U.S. health care tax on ex-pats unlikely to pass, say accountants
By Raphael Ahren
Tags: U.S. healthcare tax
A controversial clause in the U.S. healthcare overhaul, charging Americans living abroad a $750 annual tax for insurance they might never use, is unlikely to pass, said local accountants and activists yesterday.
On Tuesday, Americans in Israel were up in arms about the clause, as the Associations of Americans and Canadians in Israel called on people to protest the bill, which is being discussed in the Senate as part of U.S. President Barack Obama's health care reform.
Under the current formulation of the Senate bill, every American who doesn't buy into a health care plan in the United States would be charged an annual $750 excise tax.
The copy of the bill passed by the House of Representatives excludes citizens living overseas. However, some people fear the merged bill may wind up including the tax.
AACI wants to see the Senate include the same exemption as the House of Representatives, explained Yitzhak Heimowitz, a member of AACI's legal commission.
"If that doesn't work, it's not too late, because in the conference committee [merging the two chambers' bills] efforts can still be made to change the Senate version. There is quite a good chance that the bill would be changed."
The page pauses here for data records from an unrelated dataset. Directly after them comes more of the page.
(* ===== verification/OsAccountCreation.v ===== *)
(** The creation of operating system accounts, their types, and the start of the service,
    inner_os_account_manager.cpp.  A created account is completed when the storage and
    the bundle manager have it; a failure on the way is rolled back. *)
From Stdlib Require Import ZArith Lia Ascii String.
From stdpp Require Import base list gmap sets strings pretty sorting.
From S2P Require Import Prelude ErrorCodes Json FileStore OsAccountInfo OsAccountEnv OsAccountFiles OsAccountConstraints OsAccountServices OsAccountInterface OsAccountManager.

Definition ADMIN_LOCAL_NAME : string := "admin".
Definition STANDARD_LOCAL_NAME : string := "user".
Definition SCENEBOARD : string := "com.ohos.sceneboard".
Definition MAX_INSERT_RETRY_TIMES : nat := 3.
Definition SET_PARAM_MAX_RETRY_TIMES : nat := 3.
(** [MAX_RETRY_TIMES] of inner_os_account_manager.cpp. *)
Definition BOOT_RETRY_TIMES : nat := 50.
Definition MAX_PRIVATE_TYPE_NUMBER : Z := 1.
Definition MAX_MAINTENANCE_TYPE_NUMBER : Z := 1.

(** [CreateOsAccountOptions], os_account_info.h *)
Record CreateOsAccountOptions := mkCreateOptions {
  token : option (list Z);
  isEdmCalling : bool;
  disallowedHapList : list string;
  allowedHapList : option (list string);
  option_shortName : string;
  option_localId : option Z;
}.
Definition CreateOsAccountOptions_new : CreateOsAccountOptions := mkCreateOptions None false [] None "" None.

(** The constructors of an account.

    [OsAccountInfo::OsAccountInfo], os_account_info.cpp:28-39 *)
Definition new_account (localId : Z) (localName shortName : string) (type serialNumber : Z) : OsAccountInfo :=
  {| OsAccountInfo_new with localId_ := localId; localName_ := localName; shortName_ := shortName; type_ := type;
     serialNumber_ := serialNumber |}.

Section Operations.
Context {W : Type} {sw : OsSwitches} {cfg : Config} {oscfg : OsConfig} {sysconf : Sysconf}.
Context {cjson : CJsonLib} {fs : FileStore W}.
Context {ams : AbilityManager W} {bms : BundleManager W} {storage : StorageManager W} {idm : UserIdm W}.
Context {tee : TeeAdapter W} {displays : Displays W} {parts : AccountParts W} {control : OsAccountControl W}.
Local Abbreviation S := (Manager W).

(** *** What is there already *)

(** The accounts of a list of ids that are completed and stay, with their photos. *)
Fixpoint created_accounts (allOsAccountIds : list Z) : M S (list OsAccountInfo) :=
  match allOsAccountIds with
  | [] => mret []
  | id :: allOsAccountIds =>
      '(_, osAccountInfo) ← GetRealOsAccountInfoById id OsAccountInfo_new;
      if isCreateCompleted_ osAccountInfo && negb (toBeRemoved_ osAccountInfo) then
        photo ← mtry (call (GetPhotoById id (photo_ osAccountInfo)));
        let photo := match photo with Ok photo => photo | Err _ => photo_ osAccountInfo end in
        rest ← created_accounts allOsAccountIds;
        mret ({| osAccountInfo with photo_ := photo |} :: rest)
      else created_accounts allOsAccountIds
  end.

(** [IInnerOsAccountManager::QueryAllCreatedOsAccounts], inner_os_account_manager.cpp *)
Definition QueryAllCreatedOsAccounts : M S (list OsAccountInfo) :=
  allOsAccountIds ← call GetOsAccountIdList;
  created_accounts allOsAccountIds.

(** [IInnerOsAccountManager::GetTypeNumber], inner_os_account_manager.cpp *)
Definition GetTypeNumber (type : Z) : M S Z :=
  osAccountList ← QueryAllCreatedOsAccounts;
  mret (i32 (Z.of_nat (length (filter (λ info, type_ info = type) osAccountList)))).

(** [IInnerOsAccountManager::CheckTypeNumber], inner_os_account_manager.cpp *)
Definition CheckTypeNumber (type : Z) : M S unit :=
  if negb (type =? PRIVATE) && negb (type =? MAINTENANCE) then mret tt
  else
    typeNumber ← GetTypeNumber type;
    if (type =? PRIVATE) && (MAX_PRIVATE_TYPE_NUMBER <=? typeNumber)
    then merr ERR_OSACCOUNT_SERVICE_CONTROL_MAX_TYPE_CAN_CREATE_ERROR
    else if (type =? MAINTENANCE) && (MAX_MAINTENANCE_TYPE_NUMBER <=? typeNumber)
    then merr ERR_OSACCOUNT_SERVICE_CONTROL_MAX_TYPE_CAN_CREATE_ERROR
    else mret tt.

(** The names of an account against those of the others. *)
Fixpoint validate_names (osAccountInfo : OsAccountInfo) (osAccountInfos : list OsAccountInfo) : result unit :=
  match osAccountInfos with
  | [] => Ok tt
  | info :: osAccountInfos =>
      if (type_ info =? PRIVATE) || (localId_ info =? localId_ osAccountInfo) || toBeRemoved_ info
      then validate_names osAccountInfo osAccountInfos
      else if bool_decide (localName_ osAccountInfo = localName_ info) then Err ERR_ACCOUNT_COMMON_NAME_HAD_EXISTED
      else if negb (string_empty (shortName_ osAccountInfo)) && bool_decide (shortName_ osAccountInfo = shortName_ info)
      then Err ERR_ACCOUNT_COMMON_SHORT_NAME_HAD_EXISTED
      else validate_names osAccountInfo osAccountInfos
  end.

(** [IInnerOsAccountManager::ValidateOsAccount], inner_os_account_manager.cpp *)
Definition ValidateOsAccount (osAccountInfo : OsAccountInfo) : M S unit :=
  if type_ osAccountInfo =? PRIVATE then mret tt
  else
    osAccountInfos ← call GetOsAccountList;
    of_result (validate_names osAccountInfo osAccountInfos).

(** How many of the accounts a system service made. *)
Fixpoint sa_created (idList : list Z) : M S Z :=
  match idList with
  | [] => mret 0
  | id :: idList =>
      '(r, osAccountInfo) ← ask (GetOsAccountInfoById id OsAccountInfo_new);
      n ← sa_created idList;
      mret (if is_Ok r && (creatorType_ osAccountInfo =? TOKEN_NATIVE) then n + 1 else n)
  end.

(** [IInnerOsAccountManager::GetNonSACreatedOACount], inner_os_account_manager.cpp *)
Definition GetNonSACreatedOACount : M S Z :=
  idList ← call GetOsAccountIdList;
  saCreatedNum ← sa_created idList;
  mret (u32 (Z.of_nat (length idList) - saCreatedNum)).

(** The count stays 0 when it fails.

    [IInnerOsAccountManager::CheckAndCleanOsAccounts], inner_os_account_manager.cpp *)
Definition CheckAndCleanOsAccounts : M S bool :=
  r ← mtry GetNonSACreatedOACount;
  let osAccountNum := match r with Ok n => n | Err _ => 0 end in
  m ← mget;
  if osAccountNum <? maxOsAccountNum (config_ m) then mret true
  else
    removed ← CleanGarbageOsAccounts (-1);
    mret (negb (removed <=? 0)).

(** *** The object of a new account *)

(** [IInnerOsAccountManager::AssignSpecifiedLocalId], inner_os_account_manager.cpp *)
Definition AssignSpecifiedLocalId (specifiedId : Z) : M S Z :=
  if (specifiedId <? START_USER_ID) || (MAX_CREATABLE_USER_ID <? specifiedId)
  then merr ERR_ACCOUNT_COMMON_INVALID_PARAMETER
  else
    '(errCode, osAccountInfo) ← GetRealOsAccountInfoById specifiedId OsAccountInfo_new;
    _ ← (match errCode with
         | Err errCode =>
             if negb (errCode =? ERR_ACCOUNT_COMMON_ACCOUNT_NOT_EXIST_ERROR) then merr errCode
             else ignore (CleanGarbageOsAccounts (-1))
         | Ok _ =>
             if negb (toBeRemoved_ osAccountInfo) && isCreateCompleted_ osAccountInfo
             then merr ERR_OSACCOUNT_SERVICE_LOCAL_ID_ALREADY_EXISTS_ERROR
             else ignore (CleanGarbageOsAccounts (-1))
         end);
    isExists ← call (IsOsAccountExists specifiedId);
    if isExists : bool then merr ERR_OSACCOUNT_SERVICE_LOCAL_ID_ALREADY_EXISTS_ERROR
    else
      _ ← call (SetNextLocalId (i32 (specifiedId + 1)));
      mret specifiedId.

(** The id of a new account. *)
Definition choose_id (type : Z) (options : CreateOsAccountOptions) : M S Z :=
  if type =? MAINTENANCE then mret MAINTENANCE_MODE_ID
  else
    match option_localId options with
    | Some specifiedId => AssignSpecifiedLocalId specifiedId
    | None => call GetAllowCreateId
    end.

(** The caller's object is replaced before the domain account is checked.

    [IInnerOsAccountManager::FillOsAccountInfo], inner_os_account_manager.cpp *)
Definition FillOsAccountInfo (localName : string) (type : Z) (domainInfo : DomainAccountInfo)
    (osAccountInfo : OsAccountInfo) (options : CreateOsAccountOptions) : M S (result unit * OsAccountInfo) :=
  filled ← mtry (
    '(errCode, serialNumber) ← ask (GetSerialNumber 0);
    _ ← of_result errCode;
    id ← choose_id type options;
    constraints ← call (GetConstraintsByType type);
    m ← mget;
    let osAccountInfo := new_account id localName (option_shortName options) type serialNumber in
    let osAccountInfo :=
      if CheckSaCall (world m) then {| osAccountInfo with creatorType_ := TOKEN_NATIVE |} else osAccountInfo in
    time ← ask system_clock;
    mret {| osAccountInfo with constraints_ := constraints; version_ := OS_ACCOUNT_INFO_LATEST_VERSION;
            createTime_ := time |});
  match filled with
  | Err errCode => mret (Err errCode, osAccountInfo)
  | Ok osAccountInfo =>
      let '(set, osAccountInfo) := SetDomainInfo domainInfo osAccountInfo in
      mret (if set : bool then Ok tt else Err ERR_OSACCOUNT_KIT_CREATE_OS_ACCOUNT_FOR_DOMAIN_ERROR, osAccountInfo)
  end.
"In the House bill, the excise tax was squashed and I am assuming it will be squashed in the Senate too," said Joanne Yaron, chairwoman of Democrats Abroad-Israel. It was due to Democrats Abroad that the House removed the tax from its bill, she said.
"We have people who are very close to the issue and keeping their eyes open," Yaron said. "If something like that gets into the [Senate] bill, I am fairly certain they will come forward again and point out the reasons why it can't be levied on oversea Americans. It simply wouldn't be fair."
"It just doesn't seem possible that the bill would pass with an excise tax," she continued. "Even if the bill isn't squashed in the Senate, it would then get to the president's desk, and I don't think he'd accept it."
However, that doesn't mean Americans in Israel should sit by passively, she said. "I don't think it's a bad idea writing to your senators," she said, referring to AACI's initiative. "I may write to mine."